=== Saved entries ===
(** The plan of a registration in three parts. *)
Lemma registration_ops m view p d c sid version id : registration m view p d c sid version id →
  is_i32 (d_id (rg_draft m)) → snap_wf (rd_snap (vw_reader view)) → id_space (rd_snap (vw_reader view)) →
  let s := rd_snap (vw_reader view) in let q := rg_subject m in
  ∃ dels rec, Forall (removes s) dels ∧
    (∀ v, (context q, subject q, v) ∈ omap op_deletes dels ↔
          (v = version ∧ is_Some (Snap.get_version s (context q) (subject q) v)) ∨ replaced (vw_reader view) q version id v) ∧
    (∀ ctx subj v, (ctx, subj, v) ∈ omap op_deletes dels → ctx = context q ∧ subj = subject q) ∧
    choose_record (vw_reader view) view q id c (canon_fingerprint c) = Ok rec ∧ 0 ≤ id < u32_max ∧
    plan_ops (writes p) = dels ++ OpPutSchema (context q) id rec true ::
      (if bool_decide (Snap.next_id s (context q) ≤ id) then [OpSetNextId (context q) (id + 1)] else []) ++
      OpPutVersion (context q) (subject q) version (mkVersion id false (vw_now view)) ::
      plan_ops (map (λ x, WPutRefby (context x.1) (subject x.1) x.2 id) (c_targets c)).
Proof.
  intros [[Hd _] _ _ Hst _ _ _ Hid Hrows _] Htyped Hwf Hspace s q. rewrite <-Hd in Htyped.
  pose proof (registered_id_fits _ _ _ _ _ (find_stored_i32 _ _ _ _ _ Htyped Hst) Hspace Hid) as Hfit.
  apply register_rows_shape in Hrows as (ws1 & evs1 & ws2 & evs2 & rec & H1 & H2 & Hrec & -> & _).
  exists (plan_ops (ws1 ++ ws2)), rec.
  pose proof (hard_delete_all_deletes _ _ _ _ _ H1) as Hd1. pose proof (hard_delete_all_deletes _ _ _ _ _ H2) as Hd2.
  split_and!; [| | |done|lia|lia|].
  - rewrite plan_ops_app. apply Forall_app. split.
    + eapply hard_delete_all_removes; [exact H1|]. by apply register_rows_old.
    + eapply hard_delete_all_removes; [exact H2|]. by apply filtered_stored.
  - intros v. rewrite plan_ops_app, omap_app, Hd1, Hd2, elem_of_app. f_equiv.
    + destruct (List.find _ _) as [[v0 vr]|] eqn:Hf; simpl.
      * apply find_some in Hf as [Hin Hv]. simpl in Hv. apply bool_decide_eq_true in Hv as ->.
        apply list_elem_of_In, list_versions_get in Hin; [|done]. rewrite list_elem_of_singleton. split.
        -- intros [= ->]. split; [done|]. by exists vr.
        -- by intros [-> _].
      * rewrite elem_of_nil. split; [done|]. intros [-> [vr Hvr]].
        apply list_versions_get in Hvr; [|done]. apply list_elem_of_In in Hvr.
        apply (find_none _ _ Hf) in Hvr. simpl in Hvr. by rewrite bool_decide_eq_true_2 in Hvr.
    + rewrite list_elem_of_fmap. unfold replaced. split.
      * intros (y & Heq & Hy). apply list_elem_of_fmap in Hy as ([v0 vr] & -> & Hx). simpl in Heq. injection Heq as ->.
        apply list_elem_of_filter in Hx as [Hp Hx]. apply list_versions_get in Hx; [|done]. by exists vr.
      * intros (vr & Hv & Hp). exists (q, v, vr). split; [done|]. apply list_elem_of_fmap. exists (v, vr).
        split; [done|]. apply list_elem_of_filter. split; [done|]. by apply list_versions_get.
  - intros ctx subj v. rewrite plan_ops_app, omap_app, Hd1, Hd2, elem_of_app, !list_elem_of_fmap. intros [Hin|(y & Heq & Hy)].
    + destruct Hin as (y & Heq & Hy). destruct (List.find _ _) as [[v0 vr]|]; [|by apply elem_of_nil in Hy].
      apply list_elem_of_singleton in Hy as ->. by injection Heq as -> -> _.
    + apply list_elem_of_fmap in Hy as ([v0 vr] & -> & _). by injection Heq as -> -> _.
  - rewrite plan_ops_app. f_equal.
    assert (u32_add id 1 = id + 1) as -> by (apply u32_add_small; unfold is_u32; lia).
    fold s. fold q. by case_bool_decide.
Qed.
Lemma clean_path_of l : l ≠ [] → Forall segment l →
  default (path_of l) (Rewrite.clean_path (path_of l)) = path_of l.
Proof.
  intros. unfold Rewrite.clean_path. destruct (_ && _); [done|]. cbn [default from_option].
  by rewrite segs_path_of.
Qed.

Lemma trim_start_char_lacks c a b : a ≠ "" → lacks c a → trim_start_char c (a +:+ b) = a +:+ b.
Proof. destruct a as [|d a]; [done|]. rewrite lacks_cons. intros _ [? _]. cbn. by rewrite decide_False. Qed.

Lemma join_head s l : ∃ r, join "/" (s :: l) = s +:+ r.
Proof.
  destruct l as [|s' l]; [exists ""; by rewrite str_app_nil_r|]. rewrite join_cons by done. eauto.
Qed.

Lemma trim_path_of s l : segment s → trim_start_char "/" (path_of (s :: l)) = join "/" (s :: l).
Proof.
  intros [? ?]. unfold path_of. destruct (join_head s l) as [r ->].
  cbn. by apply trim_start_char_lacks.
Qed.

Lemma pop_empty_segments s l : s ≠ "" → Rewrite.pop_empty (s :: l) = s :: l.
Proof. by destruct s. Qed.

Lemma pop_segments l : l ≠ [] → Forall segment l → reverse (Rewrite.pop_empty (reverse l)) = l.
Proof.
  intros Hne Hl. destruct l as [|s l _] using rev_ind; [done|].
  rewrite reverse_snoc. apply Forall_app in Hl as [_ [Hs _]%Forall_cons].
  rewrite pop_empty_segments by apply Hs. by rewrite reverse_cons, reverse_involutive.
Qed.

(** ** The context filter *)

Lemma filter_plain ctx subj out s : plain s → subj && negb (Rewrite.qualified s) = false →
  Rewrite.filter_seg (Rewrite.mkFilter false ctx false subj out false) s
  = Ok (Rewrite.mkFilter false ctx false false (out +:+ s +:+ "/") false).
Proof.
  intros [_ Hs] Hq. unfold Rewrite.filter_seg. rewrite decide_False by set_solver. rewrite Hq.
  cbn. rewrite !bool_decide_eq_false_2 by set_solver. done.
Qed.

Lemma filter_subject ctx p out s : plain s → Rewrite.qualified s = false →
  Rewrite.normalize_context ctx = Ok p →
  Rewrite.filter_seg (Rewrite.mkFilter false ctx false true out false) s
  = Ok (Rewrite.mkFilter false ctx false false (out +:+ (p +:+ s) +:+ "/") false).
Proof.
  intros [_ Hs] Hq Hp. unfold Rewrite.filter_seg. rewrite decide_False by set_solver. rewrite Hq.
  cbn [andb negb]. rewrite Hp. cbn. rewrite !bool_decide_eq_false_2 by set_solver. done.
Qed.

Lemma filter_rest ctx out l : Forall plain l →
  Rewrite.filter_segs (Rewrite.mkFilter false ctx false false out false) l
  = Ok (Rewrite.mkFilter false ctx false false (out +:+ slashed l) false).
Proof.
  intros Hl. revert out. induction Hl as [|s l Hs Hl IH]; intros out; cbn [Rewrite.filter_segs slashed foldr].
  - by rewrite str_app_nil_r.
  - rewrite filter_plain by done. cbn [mbind result_bind]. rewrite IH. by rewrite !str_app_assoc.
Qed.

(** What the filter puts in front of a subject is what makes it qualified. *)
Lemma rewrite_normalize ctx c s :
  ctx ≠ "" → normalize_context ctx = Some c → c ≠ WILDCARD_CONTEXT →
  lacks "/" c ∧ ∃ p, Rewrite.normalize_context ctx = Ok p ∧ p +:+ s = qualify c s.
Proof.
  intros Hne Hc Hw. unfold normalize_context in Hc. rewrite (bool_decide_eq_false_2 (ctx = "")) in Hc by done.
  unfold Rewrite.normalize_context, qualify. cbn [orb] in Hc. case_bool_decide as Hd.
  { injection Hc as <-. rewrite Hd. split; [done|]. exists "". done. }
  destruct (decide (ctx = WILDCARD_CONTEXT)) as [?|_]; [congruence|].
  destruct (_ && _) eqn:Hv; [injection Hc as <-|done].
  assert (str_forall name_char ctx = true) as Hn.
  { rewrite !andb_true_iff in Hv. destruct Hv as [_ Hv]. destruct (starts_with "." ctx) eqn:Es; [|done].
    apply starts_with_spec in Es as [r ->]. exact Hv. }
  pose proof (name_char_lacks_colon _ Hn) as Hcolon.
  rewrite (strip_prefix_lacks ":"%char) by done. cbn [default from_option].
  rewrite (strip_suffix_lacks ":"%char) by done. cbn [default from_option].
  unfold contains_char. rewrite bool_decide_eq_false_2 by (rewrite Hcolon; by intros []).
  split.
  { pose proof (str_forall_lacks name_char "/" ctx eq_refl Hn).
    destruct (starts_with _ _); [done|]. by apply lacks_cons. }
  destruct (starts_with "." ctx) eqn:Es; (eexists; split; [done|]);
    unfold DEFAULT_CONTEXT; rewrite ?decide_False by (intros ?; simplify_eq).
  - by rewrite !str_app_assoc.
  - change ("." +:+ ctx) with (String "." ctx).
    rewrite !decide_False by (intros ?; simplify_eq). by rewrite !str_app_assoc.
Qed.

Lemma context_filter_subjects ctx c s rest :
  segment ctx → normalize_context ctx = Some c → c ≠ WILDCARD_CONTEXT →
  plain s → Rewrite.qualified s = false → Forall plain rest →
  Rewrite.context_filter_path (join "/" ("contexts" :: ctx :: "subjects" :: s :: rest))
  = Ok (slashed ("subjects" :: qualify c s :: rest), ctx).
Proof.
  intros Hctx Hc Hw Hs Hq Hrest. destruct (rewrite_normalize ctx c s) as (_ & p & Hp & Hps); [apply Hctx|done..|].
  assert (Forall segment ("contexts" :: ctx :: "subjects" :: s :: rest)) as Hseg.
  { repeat (constructor; [try done; try by apply plain_segment|]).
    eapply Forall_impl; [exact Hrest|]. apply plain_segment. }
  unfold Rewrite.context_filter_path. rewrite (split_join "/"%char), pop_segments; [|done..|].
  2: { eapply Forall_impl; [exact Hseg|]. by intros ? []. }
  change (Rewrite.filter_segs Rewrite.filter_start _)
    with (Rewrite.filter_segs (Rewrite.mkFilter false ctx false true "subjects/" false) (s :: rest)).
  cbn [Rewrite.filter_segs]. rewrite (filter_subject _ p) by done.
  cbn [mbind result_bind]. rewrite filter_rest by done. cbn. rewrite Hps. by rewrite !str_app_assoc.
Qed.

Lemma trim_subjects s r : segment s →
  ∃ x, x ≠ "" ∧ trim_end_char "/" ("subjects/" +:+ s +:+ r) = "subjects/" +:+ x.
Proof.
  intros [Hs Hl]. pose proof (trim_end_nonempty "/" s r Hs Hl). eexists. split; [|by apply trim_end_stop]. done.
Qed.

Lemma slashed_cons s l : slashed (s :: l) = s +:+ "/" +:+ slashed l.
Proof. done. Qed.

(** The query filter leaves a request under [/subjects/...] alone. *)
Lemma query_filter_subjects ctx p s rest pairs : Rewrite.normalize_context ctx = Ok p → segment s →
  Rewrite.context_filter_query (slashed ("subjects" :: s :: rest)) ctx pairs = Ok pairs.
Proof.
  intros Hp Hs. unfold Rewrite.context_filter_query. rewrite Hp, slashed_cons, slashed_cons.
  destruct (trim_subjects s ("/" +:+ slashed rest) Hs) as (x & Hx & E).
  change ("subjects" +:+ "/" +:+ s +:+ "/" +:+ slashed rest) with ("subjects/" +:+ s +:+ "/" +:+ slashed rest).
  by rewrite E.
Qed.

(** The alias filter sees the segments of a path under [/subjects/...] alone. *)
Lemma alias_filter_subjects alias_of path s r pairs : segment s →
  path = "/subjects/" +:+ s +:+ r →
  Rewrite.alias_filter alias_of path pairs
  = out ← Rewrite.alias_segs alias_of false "" (filter (λ s, s ≠ "") (split_char "/" path));
    Ok (if decide (out = "") then "/" else out, pairs).
Proof.
  intros Hs ->. unfold Rewrite.alias_filter, trim_char.
  change (trim_start_char "/" ("/subjects/" +:+ s +:+ r)) with ("subjects/" +:+ s +:+ r).
  destruct (trim_subjects s r Hs) as (x & _ & ->). by destruct (Rewrite.alias_segs _ _ _ _).
Qed.

(** What the rewriting of a request under [/subjects/...] comes down to. *)
Definition aliased (alias_of : string → ApiResult (option string)) (segs : list string) : ApiResult string :=
  out ← Rewrite.alias_segs alias_of false "" segs; Ok (if decide (out = "") then "/" else out).

Lemma prematch_subjects alias_of s rest : Forall segment (s :: rest) →
  Rewrite.prematch alias_of (path_of ("subjects" :: s :: rest)) None false
  = aliased alias_of ("subjects" :: s :: rest).
Proof.
  intros Hl. assert (Forall segment ("subjects" :: s :: rest)) as Hl' by (by constructor).
  unfold Rewrite.prematch. rewrite clean_path_of, trim_path_of by done.
  change (starts_with "contexts/" _) with false. cbn [andb mbind result_bind].
  destruct (join_head s rest) as [r Hr].
  rewrite (alias_filter_subjects alias_of _ s r).
  - rewrite segs_path_of by done. unfold aliased. by destruct (Rewrite.alias_segs _ _ _ _).
  - by apply Forall_cons in Hl as [? _].
  - unfold path_of. rewrite join_cons, Hr by done. done.
Qed.

Lemma prematch_contexts alias_of ctx c s rest :
  segment ctx → normalize_context ctx = Some c → c ≠ WILDCARD_CONTEXT →
  plain s → Rewrite.qualified s = false → Forall plain rest → segment (qualify c s) →
  Rewrite.prematch alias_of (path_of ("contexts" :: ctx :: "subjects" :: s :: rest)) None false
  = aliased alias_of ("subjects" :: qualify c s :: rest).
Proof.
  intros Hctx Hc Hw Hs Hq Hrest Hqs.
  assert (Forall segment rest) as Hrest'
    by (eapply Forall_impl; [exact Hrest|]; apply plain_segment).
  assert (Forall segment ("contexts" :: ctx :: "subjects" :: s :: rest)) as Hl
    by (repeat (constructor; [try done; by apply plain_segment|]); done).
  destruct (rewrite_normalize ctx c s) as (_ & p & Hp & _); [apply Hctx|done..|].
  unfold Rewrite.prematch. rewrite clean_path_of, trim_path_of by done.
  change (starts_with "contexts/" _) with true. cbn [andb negb].
  rewrite (context_filter_subjects ctx c) by done. cbn [map_err mbind result_bind].
  rewrite (query_filter_subjects ctx p) by done. cbn [map_err mbind result_bind from_option].
  rewrite (alias_filter_subjects alias_of _ (qualify c s) ("/" +:+ slashed rest)) by done.
  rewrite segs_slashed by (constructor; [done|by constructor]).
  unfold aliased. by destruct (Rewrite.alias_segs _ _ _ _).
Qed.

Lemma qualify_segment ctx c s : segment ctx → normalize_context ctx = Some c → c ≠ WILDCARD_CONTEXT →
  segment s → segment (qualify c s).
Proof.
  intros [Hne _] Hc Hw [Hs Hl]. destruct (rewrite_normalize ctx c s) as (Hcl & _); [done..|].
  unfold qualify. case_decide; [done|]. split; [done|].
  rewrite !lacks_app. split_and!; done.
Qed.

=== Task item ===
How many lines of these entries contain the string "repeat"? Reply with the number alone.

=== Solved problem ===
2